(* ===== verification/UserModel.v ===== *)
(** * UserModel: what is kept about users

    [src/modules/usermodel]: types.go, store.go, facts.go and module.go.  The four tables with the effect
    of every statement, and the handlers.  The clock and the error of a statement, when it fails, are
    arguments; [Get] of a user without a row is told from its failures. *)
From S2P Require Import Prelude GoStr Utf8 Float64.
Local Open Scope go_scope.
Local Open Scope Z_scope.

(** ** Data *)

(* [modules/usermodel/types.go:UserProfile] *)
Record UserProfile := { p_Tenant : string; p_User : string; ProfileMD : string; PreferencesMD : string; p_UpdatedAt : time }.
(* [modules/usermodel/types.go:MaxSectionBytes] *)
Definition MaxSectionBytes : nat := 4 * 1024.
(* [modules/usermodel/types.go:ActivitySummary] *)
Record ActivitySummary := { Summary : string; a_CreatedAt : time }.
(* [modules/usermodel/types.go:TenantUser] *)
Record TenantUser := { tu_Tenant : string; tu_User : string; RecentSessions : Z }.
(* [modules/usermodel/types.go:DistillResult] *)
Record DistillResult := {
  d_Tenant : string; d_User : string; SessionsProcessed : Z; OldSize : Z; NewSize : Z; LLMTokens : Z;
  Skipped : bool; SkipReason : string; d_Error : string;
}.
(* [modules/usermodel/facts.go:Fact] *)
Record Fact := {
  f_ID : Z; f_Tenant : string; f_User : string; Text : string; Confidence : float64; SourceSession : string;
  f_Status : string; f_UpdatedAt : time;
}.
(* [modules/usermodel/facts.go:FactActive] *)
Definition FactActive : string := "active".
(* [modules/usermodel/facts.go:FactRetired] *)
Definition FactRetired : string := "retired".
Definition ErrProfileTooLarge : error := "usermodel: section exceeds 4KB limit".

(** The tables: profiles by tenant and user, the opted-in tenants, the activity in the order of its
    identifiers, and the facts by theirs, with the next one.  Times are Unix seconds. *)
Record profile_row := { profile_md : string; preferences_md : string; updated_at : Z; last_distilled_at : Z }.
Record activity_row := { ac_tenant : string; ac_user : string; ac_summary : string; ac_created_at : Z }.
Record fact_row := {
  fr_tenant : string; fr_user : string; fr_fact : string; fr_confidence : float64; fr_source : string; fr_status : string;
  fr_created_at : Z; fr_updated_at : Z;
}.
(* [modules/usermodel/store.go:NewStore@40-48] *)
Record Store := {
  user_profiles : gmap (string * string) profile_row; tenant_distill_config : gmap string Z; user_activity : list activity_row;
  user_facts : gmap Z fact_row; next_fact : Z;
}.
(* [modules/usermodel/store.go:NewStore] *)
Definition NewStore : Store :=
  {| user_profiles := ∅; tenant_distill_config := ∅; user_activity := []; user_facts := ∅; next_fact := 1 |}.
Definition with_profiles (m : gmap (string * string) profile_row) (s : Store) : Store :=
  {| user_profiles := m; tenant_distill_config := tenant_distill_config s; user_activity := user_activity s;
     user_facts := user_facts s; next_fact := next_fact s |}.
Definition with_facts (m : gmap Z fact_row) (s : Store) : Store :=
  {| user_profiles := user_profiles s; tenant_distill_config := tenant_distill_config s; user_activity := user_activity s;
     user_facts := m; next_fact := next_fact s |}.
Definition from_unix (t : Z) : time := (t + unixToInternal) * Second.

(** ** Profiles *)

Inductive got := Found (p : UserProfile) | NotFound | GetFailed (e : error).
(* [modules/usermodel/store.go:Store.Get] *)
Definition Get (fault : option error) (tenant user : string) (s : Store) : got :=
  match fault with
  | Some e => GetFailed e
  | None =>
      match user_profiles s !! (tenant, user) with
      | None => NotFound
      | Some r => Found {| p_Tenant := tenant; p_User := user; ProfileMD := profile_md r; PreferencesMD := preferences_md r;
                           p_UpdatedAt := from_unix (updated_at r) |}
      end
  end.
(** The errors of reading the row and of writing it. *)
(* [modules/usermodel/store.go:Store.upsert] *)
Definition upsert (now : time) (reading writing : option error) (tenant user : string) (profile prefs : option string) (s : Store)
    : Store * option error :=
  match reading with
  | Some e => (s, Some e)
  | None =>
      let row := user_profiles s !! (tenant, user) in
      let existingProfile := default "" (profile_md <$> row) in
      let existingPrefs := default "" (preferences_md <$> row) in
      match writing with
      | Some e => (s, Some e)
      | None => (with_profiles (<[(tenant, user) := {| profile_md := default existingProfile profile;
                   preferences_md := default existingPrefs prefs; updated_at := Unix now;
                   last_distilled_at := default 0 (last_distilled_at <$> row) |}]> (user_profiles s)) s, None)
      end
  end.
(* [modules/usermodel/store.go:Store.UpsertProfile] *)
Definition UpsertProfile (now : time) (reading writing : option error) (tenant user md : string) (s : Store) : Store * option error :=
  if decide (MaxSectionBytes < String.length md)%nat then (s, Some ErrProfileTooLarge)
  else upsert now reading writing tenant user (Some md) None s.
(* [modules/usermodel/store.go:Store.UpsertPreferences] *)
Definition UpsertPreferences (now : time) (reading writing : option error) (tenant user md : string) (s : Store) : Store * option error :=
  if decide (MaxSectionBytes < String.length md)%nat then (s, Some ErrProfileTooLarge)
  else upsert now reading writing tenant user None (Some md) s.
(* [modules/usermodel/store.go:Store.MarkDistilled] *)
Definition MarkDistilled (now : time) (fault : option error) (tenant user : string) (s : Store) : Store * option error :=
  match fault with
  | Some e => (s, Some e)
  | None =>
      let row := default {| profile_md := ""; preferences_md := ""; updated_at := Unix now; last_distilled_at := 0 |}
                   (user_profiles s !! (tenant, user)) in
      (with_profiles (<[(tenant, user) := {| profile_md := profile_md row; preferences_md := preferences_md row;
          updated_at := updated_at row; last_distilled_at := Unix now |}]> (user_profiles s)) s, None)
  end.
(* [modules/usermodel/store.go:Store.LastDistilledAt] *)
Definition LastDistilledAt (fault : option error) (tenant user : string) (s : Store) : Result Z :=
  match fault with Some e => Err e | None => Ok (default 0 (last_distilled_at <$> user_profiles s !! (tenant, user))) end.
(* [modules/usermodel/store.go:Store.Delete] *)
Definition Delete (fault : option error) (tenant user : string) (s : Store) : Store * option error :=
  match fault with Some e => (s, Some e) | None => (with_profiles (delete (tenant, user) (user_profiles s)) s, None) end.
(* [modules/usermodel/store.go:Store.SetTenantDistillEnabled] *)
Definition SetTenantDistillEnabled (fault : option error) (tenant : string) (enabled : bool) (s : Store) : Store * option error :=
  match fault with
  | Some e => (s, Some e)
  | None => ({| user_profiles := user_profiles s; tenant_distill_config := <[tenant := if enabled then 1 else 0]> (tenant_distill_config s);
                user_activity := user_activity s; user_facts := user_facts s; next_fact := next_fact s |}, None)
  end.
(* [modules/usermodel/store.go:Store.TenantDistillEnabled] *)
Definition TenantDistillEnabled (fault : option error) (tenant : string) (s : Store) : Result bool :=
  match fault with Some e => Err e | None => Ok (bool_decide (tenant_distill_config s !! tenant = Some 1)) end.

(** ** Activity *)

(** A text that is too long is cut in bytes. *)
Definition capped (s : string) : string :=
  if decide (MaxSectionBytes < String.length s)%nat then take_bytes MaxSectionBytes s else s.
(* [modules/usermodel/store.go:Store.RecordActivity] *)
Definition RecordActivity (now : time) (fault : option error) (tenant user summary : string) (s : Store) : Store * option error :=
  if decide (tenant = "" \/ user = "") then (s, None)
  else match fault with
  | Some e => (s, Some e)
  | None =>
      ({| user_profiles := user_profiles s; tenant_distill_config := tenant_distill_config s;
          user_activity := user_activity s ++ [{| ac_tenant := tenant; ac_user := user; ac_summary := capped summary; ac_created_at := Unix now |}];
          user_facts := user_facts s; next_fact := next_fact s |}, None)
  end.
Definition activity_of (tenant user : string) (s : Store) : list activity_row :=
  filter (fun r => ac_tenant r = tenant /\ ac_user r = user) (user_activity s).
(* [modules/usermodel/store.go:Store.RecentActivity] *)
Definition RecentActivity (fault : option error) (tenant user : string) (n : Z) (s : Store) : Result (list ActivitySummary) :=
  let n := if decide (n <= 0) then 10 else n in
  match fault with
  | Some e => Err e
  | None => Ok ((fun r => {| Summary := ac_summary r; a_CreatedAt := from_unix (ac_created_at r) |})
                  <$> take (Z.to_nat n) (reverse (activity_of tenant user s)))
  end.
(* [modules/usermodel/store.go:Store.ActivityCountSince] *)
Definition ActivityCountSince (fault : option error) (tenant user : string) (sinceUnix : Z) (s : Store) : Result Z :=
  match fault with
  | Some e => Err e
  | None => Ok (Z.of_nat (length (filter (fun r => sinceUnix <= ac_created_at r) (activity_of tenant user s))))
  end.
Definition pair_le (x y : string * string) : Prop := if decide (x.1 = y.1) then string_le x.2 y.2 else string_le x.1 y.1.
#[export] Instance pair_le_dec : RelDecision pair_le.
Proof. intros x y. unfold pair_le. destruct (decide _); apply _. Defined.
(* [modules/usermodel/store.go:Store.ListActiveUsers] *)
Definition ListActiveUsers (fault : option error) (sinceUnix minSessions : Z) (s : Store) : Result (list TenantUser) :=
  let minSessions := if decide (minSessions <= 0) then 1 else minSessions in
  match fault with
  | Some e => Err e
  | None =>
      let recent := filter (fun r => sinceUnix <= ac_created_at r) (user_activity s) in
      let groups := merge_sort pair_le (remove_dups ((fun r => (ac_tenant r, ac_user r)) <$> recent)) in
      let count p := Z.of_nat (length (filter (fun r => (ac_tenant r, ac_user r) = p) recent)) in
      Ok ((fun p => {| tu_Tenant := p.1; tu_User := p.2; RecentSessions := count p |}) <$> filter (fun p => minSessions <= count p) groups)
  end.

..............................

#### Problem to solve
Quote the listing above, but only from the line that shows "Definition RecentActivity (fault" through the line that shows "(* [modules/usermodel/store.go:Store.ListActiveUsers] *)".

#### Task result
Definition RecentActivity (fault : option error) (tenant user : string) (n : Z) (s : Store) : Result (list ActivitySummary) :=
  let n := if decide (n <= 0) then 10 else n in
  match fault with
  | Some e => Err e
  | None => Ok ((fun r => {| Summary := ac_summary r; a_CreatedAt := from_unix (ac_created_at r) |})
                  <$> take (Z.to_nat n) (reverse (activity_of tenant user s)))
  end.
(* [modules/usermodel/store.go:Store.ActivityCountSince] *)
Definition ActivityCountSince (fault : option error) (tenant user : string) (sinceUnix : Z) (s : Store) : Result Z :=
  match fault with
  | Some e => Err e
  | None => Ok (Z.of_nat (length (filter (fun r => sinceUnix <= ac_created_at r) (activity_of tenant user s))))
  end.
Definition pair_le (x y : string * string) : Prop := if decide (x.1 = y.1) then string_le x.2 y.2 else string_le x.1 y.1.
#[export] Instance pair_le_dec : RelDecision pair_le.
Proof. intros x y. unfold pair_le. destruct (decide _); apply _. Defined.
(* [modules/usermodel/store.go:Store.ListActiveUsers] *)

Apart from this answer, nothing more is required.